The National Housing Bank said the facility will be available only for non-deposit HFCs with an asset size of at least ₹1,000 crore. Second, companies must have a minimum rating of ‘A+’ from two rating agencies to qualify.
They must also keep their gross and net non-performing assets below 2.5% and 1.5% respectively to qualify, the NHB letter said.
“To attract investors at competitive rates, bonds issued by HFCs must have sufficiently high ratings,” the letter said. “Many of the HFCs are unable to issue bonds/debentures due to lower credit rating from the rating agencies due to various reasons including the inherent mismatch between assets and liabilities.”

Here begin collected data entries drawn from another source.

(** *** Assignment *)

Lemma check_destination_Ok d rid (r : CapacityReservation) b :
  check_destination cfg d rid r = Ok b →
  _bucket_by_backing_resource d rid = Some b ∧ enabled b = true ∧
  ∃ p mode, str_truthy (bucket_pool_id b) = Some p ∧ str_truthy (offering_mode r) = Some mode ∧
    _pool_declares_mode d b mode = Ok true ∧
    declaration_has_usable_host (bucket_host_id b) (_pool_provider d (Some p)) true
      (cfg_host_requirement cfg) (_deliverable_host_ids cfg d) = Ok true.
Proof.
  unfold check_destination. destruct (_bucket_by_backing_resource d rid) as [b'|]; [|done].
  destruct (enabled b') eqn:Hen; [|done]. simpl.
  destruct (str_truthy (bucket_pool_id b')) as [p|] eqn:Hp; [|done].
  destruct (str_truthy (offering_mode r)) as [mode|] eqn:Hmode; [|done].
  intros (declared & Hd & H)%result_bind_Ok. destruct declared; [|done]. simpl in H.
  apply result_bind_Ok in H as (usable & Hu & H). destruct usable; [|done].
  injection H as <-. naive_solver.
Qed.

Lemma wp_assign_in_session i rid d w :
  db_wf d → Reach d w →
  wp (assign_settlement_resource_in_session env cfg i rid) (Tracked d) w.
Proof.
  intros Hwf Hr. unfold assign_settlement_resource_in_session.
  l_step. unfold _require_serialized. do 2 l_step. l_step; [l_step; by destruct Hr|].
  l_step. l_step. l_step.
  destruct (_find_reservation _ _ _ _) as [r|] eqn:Hf; [|by l_step].
  assert (row_live w r) as Hlive by by eapply live_of_found.
  l_step; [l_step; by destruct Hr|]. apply negb_false_iff in Heqb0.
  apply wp_lift_bind; [done|]. intros dest Hdest. l_step.
  { do 2 l_step. apply wp_lift_return. apply (reach_row _ _ _ _ r); [done..| |];
      [by apply assigned_row_step|apply allow_row; by apply assigned_row_step]. }
  apply bool_decide_eq_false in Heqb1.
  apply wp_lift_bind; [done|]. intros dims Hdims.
  apply wp_lift_bind; [done|]. intros held Hheld.
  apply wp_lift_bind; [done|]. intros cap Hcap.
  l_step; [l_step; by destruct Hr|].
  destruct (_debit_for_reservation _ _) as [debit|] eqn:Hdebit; [|l_step; by destruct Hr].
  destruct (check_destination_Ok _ _ _ _ Hdest) as (Hfound & _).
  destruct (bucket_found_in _ _ _ Hfound) as [Hin Hrid]. do 2 l_step.
  set (w1 := with_working _ w).
  assert (Reach d w1) as Hr1.
  { apply reach_write; [done|]. eapply one_step; [apply allow_rebind|].
    apply st_rebind; [done..|]. split; rewrite ?Hrid; try done.
    - split; [|done]. by eapply find_reservation_in.
    - by exists cap, held, dims. }
  destruct (assigned_row_step (Some rid) (_executor_ref_for_resource dest) r Heqb0)
    as [_ [Hstep Hwin]].
  do 2 l_step. do 2 (apply wp_bind, wp_capacity_event).
  apply wp_lift_return, reach_event; [done|]. apply reach_event; [done|]. apply (reach_row _ _ _ _ r); auto.
Qed.

Lemma tracks_assign_settlement_resource i rid :
  Tracks (assign_settlement_resource env cfg i rid).
Proof.
  apply tracks_operation. intros d w Hwf Hr. apply wp_after_sweep; [done..|].
  intros w' Hr'. l_step. eapply wp_mono; [by apply wp_assign_in_session|].
  intros [x|e] w''; [|done]. intros ?. do 3 l_step. by apply reach_saved.
Qed.

Lemma wp_scheduling_candidates kind exclude d w :
  Reach d w → wp (iter_scheduling_candidates_in_session env cfg kind exclude) (Tracked d) w.
Proof.
  intros Hr. unfold iter_scheduling_candidates_in_session. do 2 l_step.
  apply wp_lift_bind; [by apply reach_tick|]. intros e _. do 2 l_step.
  apply wp_lift_bind; [by apply reach_tick|]. intros own _.
  apply wp_lift_end. by apply reach_tick.
Qed.

(** *** The lease tail *)

Lemma tracks_truncate_lease i lease_end : Tracks (truncate_lease env cfg i lease_end).
Proof.
  apply tracks_operation. intros d w Hwf Hr. do 2 l_step.
  destruct (_find_reservation _ _ _ _) as [r|] eqn:Hf; [|by l_step].
  assert (row_live w r) as Hlive by by eapply live_of_found.
  l_step; [by l_step|]. apply negb_false_iff, bool_decide_eq_true in Heqb.
  destruct (parse_utc (Some lease_end)) as [new_end|] eqn:Hnew; [|by l_step].
  l_step; [by l_step|]. destruct (truncated_row_step lease_end new_end r) as [? ?]; [done..|].
  do 2 l_step. apply wp_bind, wp_capacity_event. do 2 l_step.
  apply wp_lift_return, reach_saved, reach_event; [done|]. apply (reach_row _ _ _ _ r); auto.
Qed.

Lemma tracks_activate_lease i : Tracks (activate_lease env cfg i).
Proof.
  apply tracks_operation. intros d w Hwf Hr. do 2 l_step.
  destruct (_find_reservation _ _ _ _) as [r|] eqn:Hf; [|by l_step].
  assert (row_live w r) as Hlive by by eapply live_of_found.
  l_step; [l_step; by destruct Hr|]. apply negb_false_iff, bool_decide_eq_true in Heqb.
  destruct (lease_end_utc r); [|l_step; by destruct Hr].
  destruct (activated_at_utc r) eqn:Ha; [by apply wp_lift_return|]. do 2 l_step.
  eapply wp_save_and_return; [by apply reach_tick|done|by apply activated_row_step].
Qed.

Lemma tracks_list_lease_due now : Tracks (list_lease_due cfg now).
Proof. apply tracks_operation. intros d w Hwf Hr. do 2 l_step. by apply wp_lift_end. Qed.

Lemma tracks_begin_releasing i job context : Tracks (begin_releasing env cfg i job context).
Proof.
  apply tracks_operation. intros d w Hwf Hr. do 2 l_step.
  destruct (get_reservation_row _ _) as [r|] eqn:Hget; [|by l_step].
  pose proof (live_of_get _ _ _ Hget) as Hlive. l_step.
  - apply bool_decide_eq_true in Heqb. l_step; [by l_step|].
    eapply wp_save_and_return; [done..|]. apply with_release_job_id_step.
    apply row_step_refl. by rewrite Heqb.
  - l_step; [by l_step|]. apply negb_false_iff, bool_decide_eq_true in Heqb0.
    eapply wp_quietly_bind; [apply wp_record_lease_end; auto|done|]. intros [] w1 Hq1 Hr1.
    do 2 l_step. apply (wp_save_and_return r); [by apply reach_tick| |].
    + by apply (row_live_quiet cfg allowed w w1 r Hq1).
    + by apply with_release_job_id_step, releasing_row_step.
Qed.

Lemma tracks_record_release_failed i reason message job context :
  Tracks (record_release_failed env cfg i reason message job context).
Proof.
  apply tracks_operation. intros d w Hwf Hr. do 2 l_step.
  destruct (get_reservation_row _ _) as [r|] eqn:Hget; [|by l_step].
  pose proof (live_of_get _ _ _ Hget) as Hlive. l_step; [by l_step|].
  apply negb_false_iff, bool_decide_eq_true in Heqb. l_step; [by l_step|].
  eapply wp_quietly_bind; [apply wp_record_lease_end; auto|done|]. intros [] w1 Hq1 Hr1.
  apply (wp_save_and_return r); [done| |by apply release_failed_row_step].
  by apply (row_live_quiet cfg allowed w w1 r Hq1).
Qed.

Lemma tracks_record_unmanaged i reason message : Tracks (record_unmanaged cfg i reason message).
Proof.
  apply tracks_operation. intros d w Hwf Hr. do 2 l_step.
  destruct (get_reservation_row _ _) as [r|] eqn:Hget; [|by l_step].
  pose proof (live_of_get _ _ _ Hget) as Hlive. l_step; [by l_step|].
  apply negb_false_iff, bool_decide_eq_true in Heqb.
  eapply wp_save_and_return; [done..|]. by apply unmanaged_row_step.
Qed.

Lemma wp_record_create_handle i job d w :
  Reach d w → wp (record_create_handle_in_session cfg i job) (Tracked d) w.
Proof.
  intros Hr. unfold record_create_handle_in_session. do 2 l_step.
  destruct (get_reservation_row _ _) as [r|] eqn:Hget; [|by l_step].
  pose proof (live_of_get _ _ _ Hget) as Hlive. l_step; [by l_step|]. do 2 l_step.
  apply wp_lift_return. set (r' := match _ with Some _ => _ | None => _ end).
  assert (row_step r r' ∧ window_kept r r') as [? ?]; [|apply (reach_row _ _ _ _ r); auto].
  unfold r'. destruct (str_truthy (create_job_id r)) eqn:?; [|by apply create_handle_row_step].
  apply row_step_refl. by rewrite is_released_held, negb_false_iff in Heqb.
Qed.

Lemma wp_record_executor_target i target d w :
  Reach d w → wp (record_executor_target_in_session cfg i target) (Tracked d) w.
Proof.
  intros Hr. unfold record_executor_target_in_session. do 2 l_step.
  destruct (get_reservation_row _ _) as [r|] eqn:Hget; [|by l_step].
  pose proof (live_of_get _ _ _ Hget) as Hlive. l_step; [by l_step|].
  apply wp_lift_bind; [done|]. intros r' Hr'. do 2 l_step.
  apply wp_lift_return.
  assert (row_step r r' ∧ window_kept r r') as [? ?]; [|apply (reach_row _ _ _ _ r); auto].
  destruct (executor_target r) eqn:Ht; [|by eapply executor_target_row_step].
  injection Hr' as <-. apply row_step_refl. by rewrite is_released_held, negb_false_iff in Heqb.
Qed.

(** *** Declarations and offers *)

Lemma wp_resource_payload b d w :
  Reach d w → wp (_resource_payload env cfg b) (λ x w', Tracked d x w' ∧
    working w' = working w ∧ committed w' = committed w) w.
Proof.
  intros [? ?]. unfold _resource_payload. do 6 l_step. destruct (dt_add_us _ _); [|done]. l_step.
  by destruct (resource_payload_at _ _ _ _ _).
Qed.

Lemma wp_resource_payloads rows d w :
  Reach d w → wp (resource_payloads env cfg rows) (Tracked d) w.
Proof.
  revert w. induction rows as [|b rows IH]; intros w Hr; simpl; [by l_step|].
  l_step. eapply wp_mono; [by apply (wp_resource_payload b d)|].
  intros [p|e] w' [Hw' _]; [|done]. l_step. eapply wp_mono; [by apply IH|].
  intros [ps|e] w'' Hw''; [|done]. by l_step.
Qed.

Lemma tracks_list_resources : Tracks (list_resources env cfg).
Proof.
  apply tracks_operation. intros d w Hwf Hr. apply wp_after_sweep; [done..|].
  intros w' Hr'. do 2 l_step. by apply wp_resource_payloads.
Qed.

Lemma tracks_list_offered_resources : Tracks (list_offered_resources env cfg).
Proof.
  apply tracks_operation. intros d w Hwf Hr. apply wp_after_sweep; [done..|].
  intros w' Hr'. do 3 l_step. eapply wp_mono; [by apply wp_resource_payloads|].
  intros [ps|e] w''; [|done]. intros ?. destruct (cfg_host_requirement cfg); [|by l_step].
  by apply wp_lift_end.
Qed.

Lemma tracks_snapshot : Tracks (snapshot env cfg).
Proof.
  intros w Hwf. unfold snapshot. l_step. eapply wp_mono; [by apply tracks_list_offered_resources|].
  intros [ps|e] w'' ?; [by l_step|done].
Qed.

Lemma wp_register_declaration decl d w :
  db_wf d → Reach d w → (∀ b, allowed (LNewBucket b)) →
  (∀ old now, _bucket_by_backing_resource (working w) (decl_resource_id decl) = Some old →
     allowed (LBucket old (flush_bucket old (_write_declaration cfg old decl) now))) →
  wp (register_declaration_in_session env cfg decl) (Tracked d) w.
Proof.
  intros Hwf Hr Hnew Hold. unfold register_declaration_in_session.
  l_step. unfold _require_serialized. do 2 l_step. l_step; [l_step; by destruct Hr|].
  do 3 l_step. destruct (pools (working w) !! decl_pool_id decl) as [pool|] eqn:Hpool;
    [|l_step; by destruct Hr].
  apply wp_lift_bind; [done|]. intros old_capacity _.
  destruct (registration_refusal _ _ _) eqn:Href; [l_step; by destruct Hr|].
  unfold registration_refusal in Href. destruct (host_taken _ _) eqn:Htaken; [done|].
  destruct (moves_obligated _ _ _) eqn:Hmoves; [done|].
  assert (host_free (working w) (decl_host_id decl) (decl_resource_id decl)) as Hfree.
  { intros holder Hh. unfold host_taken in Htaken. rewrite Hh in Htaken.
    by apply negb_false_iff, bool_decide_eq_true in Htaken. }
  assert (∀ b x w1, Reach d w1 → wp (add_capacity_event env x
      (Some (decl_resource_id decl)) (Some (_serialize_dimensions
        (capacity_delta (decl_capacity decl) old_capacity))) ≫= λ _,
      _resource_payload env cfg b) (Tracked d) w1) as Hrest.
  { intros b x w1 Hr1. apply wp_bind, wp_capacity_event.
    eapply wp_mono; [by apply wp_resource_payload, reach_event|]. by intros ? ? [? _]. }
  do 2 l_step.
  destruct (_bucket_by_backing_resource _ _) as [old|] eqn:Hbucket; l_step.
  - destruct (bucket_found_in _ _ _ Hbucket) as [_ Hid]. do 3 l_step. apply Hrest.
    apply reach_write; [done|]. eapply one_step; [by apply Hold|].
    apply st_bucket; simpl; rewrite ?Hid, ?Hpool; try done.
    unfold moves_obligated in Hmoves. apply andb_false_iff in Hmoves as [Hp|?]; [left|by right].
    by apply negb_false_iff, bool_decide_eq_true in Hp.
  - l_step. l_step. unfold insert_bucket_checked. do 3 l_step.
    destruct (get_bucket_row _ _) eqn:Hrow; [l_step; by destruct Hr|]. do 2 l_step.
    apply Hrest. destruct Hr as [? ?]. split; simpl; [done|]. etrans; [done|].
    eapply one_step; [apply Hnew|]. apply st_new_bucket; simpl; rewrite ?Hpool; done.
Qed.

NHB will charge an annual PCE fee on the pre-enhanced credit rating of the bond. The compensation is 25 basis points for AA+, 50 basis points for AA/AA- and 100 basis points for A+. An additional 2% fee will also be charged in the event of a rating downgrade or if the HFC defaults. A basis point is one hundredth of a percentage point. The increase will cover up to 50% of the bond issue size, with a minimum issue size of ₹50 crore. The term of the bonds must be between three and five years, and the proceeds can only be used to refinance existing debt. HFCs must submit an auditor’s report within seven days of receiving the proceeds.
The PCE, which will be extended as an irrevocable contingent credit line, is expected to improve the external creditworthiness of the bonds, allowing HFCs to raise funds at more competitive rates.